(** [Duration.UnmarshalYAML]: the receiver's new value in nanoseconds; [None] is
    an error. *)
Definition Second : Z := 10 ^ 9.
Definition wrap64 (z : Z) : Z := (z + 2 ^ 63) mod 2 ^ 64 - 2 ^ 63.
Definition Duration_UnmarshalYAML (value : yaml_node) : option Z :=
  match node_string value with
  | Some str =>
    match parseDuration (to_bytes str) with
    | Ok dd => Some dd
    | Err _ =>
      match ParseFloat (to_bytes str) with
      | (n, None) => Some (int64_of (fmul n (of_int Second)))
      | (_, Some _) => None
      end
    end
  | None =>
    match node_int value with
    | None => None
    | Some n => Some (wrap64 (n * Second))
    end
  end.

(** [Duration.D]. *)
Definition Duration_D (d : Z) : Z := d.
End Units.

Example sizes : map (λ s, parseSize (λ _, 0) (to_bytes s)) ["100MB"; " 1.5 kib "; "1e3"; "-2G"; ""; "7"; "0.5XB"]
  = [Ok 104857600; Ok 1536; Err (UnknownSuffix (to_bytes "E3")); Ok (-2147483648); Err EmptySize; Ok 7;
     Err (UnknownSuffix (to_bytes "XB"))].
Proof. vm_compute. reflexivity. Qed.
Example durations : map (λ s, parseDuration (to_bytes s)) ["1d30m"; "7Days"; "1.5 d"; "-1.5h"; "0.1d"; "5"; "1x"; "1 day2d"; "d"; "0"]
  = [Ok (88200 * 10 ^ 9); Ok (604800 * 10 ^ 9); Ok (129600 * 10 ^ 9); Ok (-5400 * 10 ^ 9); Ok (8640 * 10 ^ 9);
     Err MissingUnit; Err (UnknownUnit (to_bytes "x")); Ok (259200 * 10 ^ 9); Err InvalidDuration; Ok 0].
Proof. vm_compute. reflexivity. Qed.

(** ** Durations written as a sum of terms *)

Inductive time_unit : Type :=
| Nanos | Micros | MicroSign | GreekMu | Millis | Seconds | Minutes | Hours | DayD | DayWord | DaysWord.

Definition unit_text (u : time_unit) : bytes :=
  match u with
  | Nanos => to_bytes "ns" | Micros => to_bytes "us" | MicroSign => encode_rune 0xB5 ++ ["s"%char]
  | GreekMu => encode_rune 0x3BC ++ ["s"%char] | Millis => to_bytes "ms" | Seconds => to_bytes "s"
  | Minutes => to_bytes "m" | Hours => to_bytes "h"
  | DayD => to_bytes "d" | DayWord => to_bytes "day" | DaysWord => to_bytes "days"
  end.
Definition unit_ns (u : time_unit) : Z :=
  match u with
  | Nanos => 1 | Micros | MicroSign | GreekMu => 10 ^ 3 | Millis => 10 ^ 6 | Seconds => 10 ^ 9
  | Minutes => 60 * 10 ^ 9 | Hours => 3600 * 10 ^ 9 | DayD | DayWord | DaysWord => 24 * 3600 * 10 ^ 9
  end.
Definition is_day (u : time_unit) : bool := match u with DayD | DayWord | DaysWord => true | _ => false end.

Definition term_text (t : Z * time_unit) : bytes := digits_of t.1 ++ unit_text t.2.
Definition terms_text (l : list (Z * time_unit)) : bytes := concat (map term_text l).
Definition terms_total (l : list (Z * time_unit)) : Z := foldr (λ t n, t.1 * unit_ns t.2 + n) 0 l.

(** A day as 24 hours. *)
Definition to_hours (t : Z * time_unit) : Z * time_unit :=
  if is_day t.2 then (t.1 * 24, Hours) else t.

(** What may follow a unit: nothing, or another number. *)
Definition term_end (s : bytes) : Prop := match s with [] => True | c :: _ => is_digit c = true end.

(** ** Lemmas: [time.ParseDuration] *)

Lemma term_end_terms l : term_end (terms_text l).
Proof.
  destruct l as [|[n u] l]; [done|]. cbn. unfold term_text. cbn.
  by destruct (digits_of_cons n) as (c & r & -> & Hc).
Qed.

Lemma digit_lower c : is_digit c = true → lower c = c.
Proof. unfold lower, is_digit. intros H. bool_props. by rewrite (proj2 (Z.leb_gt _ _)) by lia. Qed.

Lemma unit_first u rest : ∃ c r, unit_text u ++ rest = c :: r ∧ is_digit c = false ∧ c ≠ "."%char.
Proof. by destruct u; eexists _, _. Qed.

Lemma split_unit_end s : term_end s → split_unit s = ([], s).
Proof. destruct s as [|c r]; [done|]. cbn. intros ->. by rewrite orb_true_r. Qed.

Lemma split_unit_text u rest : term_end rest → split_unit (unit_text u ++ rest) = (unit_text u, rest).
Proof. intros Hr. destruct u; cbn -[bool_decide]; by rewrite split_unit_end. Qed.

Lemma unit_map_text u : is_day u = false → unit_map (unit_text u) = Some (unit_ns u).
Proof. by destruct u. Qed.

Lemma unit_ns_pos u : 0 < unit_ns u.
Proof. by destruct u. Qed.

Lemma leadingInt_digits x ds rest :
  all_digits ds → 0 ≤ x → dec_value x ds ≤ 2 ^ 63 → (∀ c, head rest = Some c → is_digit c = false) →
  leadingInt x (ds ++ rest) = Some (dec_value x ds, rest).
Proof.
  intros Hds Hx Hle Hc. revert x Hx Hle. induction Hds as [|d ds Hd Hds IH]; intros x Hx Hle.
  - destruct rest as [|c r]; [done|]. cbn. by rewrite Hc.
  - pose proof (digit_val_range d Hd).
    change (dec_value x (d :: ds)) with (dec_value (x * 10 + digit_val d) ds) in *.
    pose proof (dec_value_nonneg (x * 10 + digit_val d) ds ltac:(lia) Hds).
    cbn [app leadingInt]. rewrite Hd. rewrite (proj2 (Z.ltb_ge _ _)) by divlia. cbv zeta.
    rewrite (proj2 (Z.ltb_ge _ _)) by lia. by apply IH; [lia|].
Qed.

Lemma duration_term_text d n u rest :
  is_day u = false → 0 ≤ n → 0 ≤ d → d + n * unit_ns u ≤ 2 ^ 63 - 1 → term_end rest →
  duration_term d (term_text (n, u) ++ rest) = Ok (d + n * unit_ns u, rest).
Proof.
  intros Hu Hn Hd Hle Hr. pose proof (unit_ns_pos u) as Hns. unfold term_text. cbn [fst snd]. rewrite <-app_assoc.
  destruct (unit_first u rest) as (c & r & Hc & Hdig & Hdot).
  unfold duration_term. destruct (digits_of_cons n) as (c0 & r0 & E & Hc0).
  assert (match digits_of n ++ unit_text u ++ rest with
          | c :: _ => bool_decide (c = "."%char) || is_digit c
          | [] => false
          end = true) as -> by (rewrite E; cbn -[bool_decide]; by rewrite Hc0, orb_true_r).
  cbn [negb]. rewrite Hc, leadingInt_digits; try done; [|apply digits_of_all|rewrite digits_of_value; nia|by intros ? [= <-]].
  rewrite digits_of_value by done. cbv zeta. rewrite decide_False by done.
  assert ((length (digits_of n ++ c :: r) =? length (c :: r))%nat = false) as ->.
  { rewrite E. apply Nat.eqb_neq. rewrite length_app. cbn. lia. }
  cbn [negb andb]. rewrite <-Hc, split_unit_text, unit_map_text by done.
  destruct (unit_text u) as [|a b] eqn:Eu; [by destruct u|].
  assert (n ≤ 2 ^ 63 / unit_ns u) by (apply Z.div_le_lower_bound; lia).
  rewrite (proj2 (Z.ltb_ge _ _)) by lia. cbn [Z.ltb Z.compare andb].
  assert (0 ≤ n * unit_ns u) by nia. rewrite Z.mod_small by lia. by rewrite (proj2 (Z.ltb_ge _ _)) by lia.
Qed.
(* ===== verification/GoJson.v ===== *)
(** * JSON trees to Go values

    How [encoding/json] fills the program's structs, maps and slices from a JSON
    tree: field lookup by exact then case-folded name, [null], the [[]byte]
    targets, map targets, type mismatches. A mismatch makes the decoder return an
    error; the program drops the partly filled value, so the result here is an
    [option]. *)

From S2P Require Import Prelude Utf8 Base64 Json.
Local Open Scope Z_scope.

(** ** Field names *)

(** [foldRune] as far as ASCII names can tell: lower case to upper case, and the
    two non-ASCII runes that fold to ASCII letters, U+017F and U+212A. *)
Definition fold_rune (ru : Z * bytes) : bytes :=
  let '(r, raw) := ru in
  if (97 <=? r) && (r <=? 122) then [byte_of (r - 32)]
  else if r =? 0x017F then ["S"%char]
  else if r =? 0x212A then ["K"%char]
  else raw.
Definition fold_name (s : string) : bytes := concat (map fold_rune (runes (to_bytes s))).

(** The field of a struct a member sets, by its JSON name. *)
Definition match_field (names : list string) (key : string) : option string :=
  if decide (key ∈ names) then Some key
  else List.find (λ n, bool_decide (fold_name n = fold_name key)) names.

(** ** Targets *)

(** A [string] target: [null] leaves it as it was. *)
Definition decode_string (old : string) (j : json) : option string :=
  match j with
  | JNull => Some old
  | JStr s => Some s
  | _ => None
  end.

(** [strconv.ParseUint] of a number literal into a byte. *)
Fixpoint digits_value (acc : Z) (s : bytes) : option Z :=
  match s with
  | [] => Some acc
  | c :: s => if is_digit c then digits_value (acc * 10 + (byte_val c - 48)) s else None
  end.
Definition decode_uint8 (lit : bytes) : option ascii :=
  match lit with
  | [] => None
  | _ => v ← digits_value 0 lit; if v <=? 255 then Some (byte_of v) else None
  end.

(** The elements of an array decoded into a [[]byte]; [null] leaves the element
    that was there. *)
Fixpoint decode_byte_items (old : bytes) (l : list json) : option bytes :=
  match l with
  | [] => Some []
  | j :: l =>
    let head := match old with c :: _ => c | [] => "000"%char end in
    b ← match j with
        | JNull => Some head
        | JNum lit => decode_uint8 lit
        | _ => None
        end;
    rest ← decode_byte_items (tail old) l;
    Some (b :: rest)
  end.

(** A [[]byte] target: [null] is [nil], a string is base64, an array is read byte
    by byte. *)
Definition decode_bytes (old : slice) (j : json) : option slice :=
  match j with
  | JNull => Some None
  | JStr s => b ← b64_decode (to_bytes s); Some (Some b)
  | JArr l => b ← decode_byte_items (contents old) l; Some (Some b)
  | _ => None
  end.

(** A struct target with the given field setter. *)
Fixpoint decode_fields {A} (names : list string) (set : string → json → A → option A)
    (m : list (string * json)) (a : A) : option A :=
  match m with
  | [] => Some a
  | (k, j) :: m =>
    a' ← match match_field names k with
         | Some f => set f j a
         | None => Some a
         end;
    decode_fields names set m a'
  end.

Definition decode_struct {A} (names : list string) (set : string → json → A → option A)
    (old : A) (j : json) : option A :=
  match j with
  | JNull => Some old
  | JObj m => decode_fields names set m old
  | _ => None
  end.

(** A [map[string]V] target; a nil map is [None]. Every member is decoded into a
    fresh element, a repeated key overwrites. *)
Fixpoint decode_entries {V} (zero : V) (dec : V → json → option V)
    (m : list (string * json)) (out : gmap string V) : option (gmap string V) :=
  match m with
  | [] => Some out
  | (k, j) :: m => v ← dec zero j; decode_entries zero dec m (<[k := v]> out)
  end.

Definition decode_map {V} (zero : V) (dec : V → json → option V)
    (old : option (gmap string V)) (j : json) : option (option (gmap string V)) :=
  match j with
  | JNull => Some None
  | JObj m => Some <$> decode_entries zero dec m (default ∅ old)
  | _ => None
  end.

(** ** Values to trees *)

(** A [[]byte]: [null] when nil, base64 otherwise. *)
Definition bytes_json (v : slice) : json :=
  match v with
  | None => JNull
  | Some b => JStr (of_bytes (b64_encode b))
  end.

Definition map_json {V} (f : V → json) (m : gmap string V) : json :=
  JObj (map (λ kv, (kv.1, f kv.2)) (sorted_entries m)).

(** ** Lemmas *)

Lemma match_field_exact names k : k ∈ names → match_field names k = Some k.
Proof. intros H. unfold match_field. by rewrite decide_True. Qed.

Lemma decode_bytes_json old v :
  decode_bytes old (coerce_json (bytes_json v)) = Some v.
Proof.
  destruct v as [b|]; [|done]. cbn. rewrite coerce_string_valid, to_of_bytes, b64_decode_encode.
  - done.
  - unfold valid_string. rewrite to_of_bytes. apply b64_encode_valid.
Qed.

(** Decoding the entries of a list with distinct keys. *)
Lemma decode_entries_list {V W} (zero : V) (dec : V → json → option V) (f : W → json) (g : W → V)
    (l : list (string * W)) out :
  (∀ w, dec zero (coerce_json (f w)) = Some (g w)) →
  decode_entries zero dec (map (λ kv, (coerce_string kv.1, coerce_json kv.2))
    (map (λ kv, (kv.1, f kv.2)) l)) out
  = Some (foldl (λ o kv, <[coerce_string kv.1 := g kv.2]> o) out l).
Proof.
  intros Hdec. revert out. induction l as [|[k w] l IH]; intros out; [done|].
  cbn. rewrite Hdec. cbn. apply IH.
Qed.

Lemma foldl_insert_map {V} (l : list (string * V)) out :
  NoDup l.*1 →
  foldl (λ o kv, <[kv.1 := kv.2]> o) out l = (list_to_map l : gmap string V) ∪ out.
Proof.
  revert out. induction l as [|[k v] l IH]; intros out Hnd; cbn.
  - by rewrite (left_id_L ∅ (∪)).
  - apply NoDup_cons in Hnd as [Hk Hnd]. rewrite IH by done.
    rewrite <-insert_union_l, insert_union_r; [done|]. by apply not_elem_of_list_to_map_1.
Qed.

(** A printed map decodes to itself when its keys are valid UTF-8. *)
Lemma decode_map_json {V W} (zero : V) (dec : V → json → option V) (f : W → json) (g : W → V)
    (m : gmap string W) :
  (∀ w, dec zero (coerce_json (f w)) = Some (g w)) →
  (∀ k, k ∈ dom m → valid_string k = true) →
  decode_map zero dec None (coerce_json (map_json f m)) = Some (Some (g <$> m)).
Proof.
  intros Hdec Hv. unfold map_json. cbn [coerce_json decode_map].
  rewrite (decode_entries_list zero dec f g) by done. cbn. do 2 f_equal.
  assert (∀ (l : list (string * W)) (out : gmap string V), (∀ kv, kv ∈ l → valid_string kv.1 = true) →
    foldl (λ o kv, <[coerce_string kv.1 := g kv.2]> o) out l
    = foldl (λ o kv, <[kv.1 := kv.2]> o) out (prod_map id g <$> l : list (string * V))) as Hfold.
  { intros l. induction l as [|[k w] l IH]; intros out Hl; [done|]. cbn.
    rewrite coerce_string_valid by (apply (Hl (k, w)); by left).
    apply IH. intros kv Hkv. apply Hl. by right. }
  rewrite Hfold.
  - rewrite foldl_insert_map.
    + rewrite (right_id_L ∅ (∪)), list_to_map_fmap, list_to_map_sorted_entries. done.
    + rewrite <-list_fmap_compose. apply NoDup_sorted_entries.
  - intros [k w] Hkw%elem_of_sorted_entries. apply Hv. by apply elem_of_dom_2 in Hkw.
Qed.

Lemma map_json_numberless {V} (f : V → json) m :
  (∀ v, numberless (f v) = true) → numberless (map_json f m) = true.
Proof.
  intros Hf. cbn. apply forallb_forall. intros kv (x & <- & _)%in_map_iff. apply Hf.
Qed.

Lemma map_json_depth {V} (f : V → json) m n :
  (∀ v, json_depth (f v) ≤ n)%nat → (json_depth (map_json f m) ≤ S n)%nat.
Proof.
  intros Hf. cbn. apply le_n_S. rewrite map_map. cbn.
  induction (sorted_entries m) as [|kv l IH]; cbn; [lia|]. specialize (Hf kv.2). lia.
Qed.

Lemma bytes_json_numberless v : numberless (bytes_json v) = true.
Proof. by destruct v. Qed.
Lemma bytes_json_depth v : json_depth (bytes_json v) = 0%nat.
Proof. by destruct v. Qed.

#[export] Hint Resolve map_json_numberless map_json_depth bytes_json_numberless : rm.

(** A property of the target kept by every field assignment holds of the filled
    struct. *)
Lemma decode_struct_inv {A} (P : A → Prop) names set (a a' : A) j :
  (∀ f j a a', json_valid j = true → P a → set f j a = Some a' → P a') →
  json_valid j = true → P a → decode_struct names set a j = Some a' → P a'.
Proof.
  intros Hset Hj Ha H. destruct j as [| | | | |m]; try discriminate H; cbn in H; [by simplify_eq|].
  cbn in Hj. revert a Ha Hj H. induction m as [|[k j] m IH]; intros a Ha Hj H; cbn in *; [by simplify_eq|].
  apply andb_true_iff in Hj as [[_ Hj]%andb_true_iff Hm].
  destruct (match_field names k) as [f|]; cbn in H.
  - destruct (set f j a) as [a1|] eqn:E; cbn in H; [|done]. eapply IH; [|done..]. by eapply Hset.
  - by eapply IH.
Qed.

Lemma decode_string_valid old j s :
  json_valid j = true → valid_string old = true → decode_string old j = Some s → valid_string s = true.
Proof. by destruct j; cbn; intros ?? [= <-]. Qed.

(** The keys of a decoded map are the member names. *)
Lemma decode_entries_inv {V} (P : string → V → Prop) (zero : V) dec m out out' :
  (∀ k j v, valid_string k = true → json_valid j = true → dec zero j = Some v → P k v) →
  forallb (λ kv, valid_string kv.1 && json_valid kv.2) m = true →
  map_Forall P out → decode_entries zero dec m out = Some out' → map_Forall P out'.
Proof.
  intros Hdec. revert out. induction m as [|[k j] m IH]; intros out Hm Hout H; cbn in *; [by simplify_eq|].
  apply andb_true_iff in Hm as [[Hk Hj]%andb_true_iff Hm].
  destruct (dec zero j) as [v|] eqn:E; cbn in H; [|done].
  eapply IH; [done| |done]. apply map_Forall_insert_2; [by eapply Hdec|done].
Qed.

# # #

*TASK DESCRIPTION*
Where a line above includes "Hdec", copy that line.

*OUTPUT BELOW*
  intros Hdec. revert out. induction l as [|[k w] l IH]; intros out; [done|].
  cbn. rewrite Hdec. cbn. apply IH.
  intros Hdec Hv. unfold map_json. cbn [coerce_json decode_map].
  intros Hdec. revert out. induction m as [|[k j] m IH]; intros out Hm Hout H; cbn in *; [by simplify_eq|].
  eapply IH; [done| |done]. apply map_Forall_insert_2; [by eapply Hdec|done].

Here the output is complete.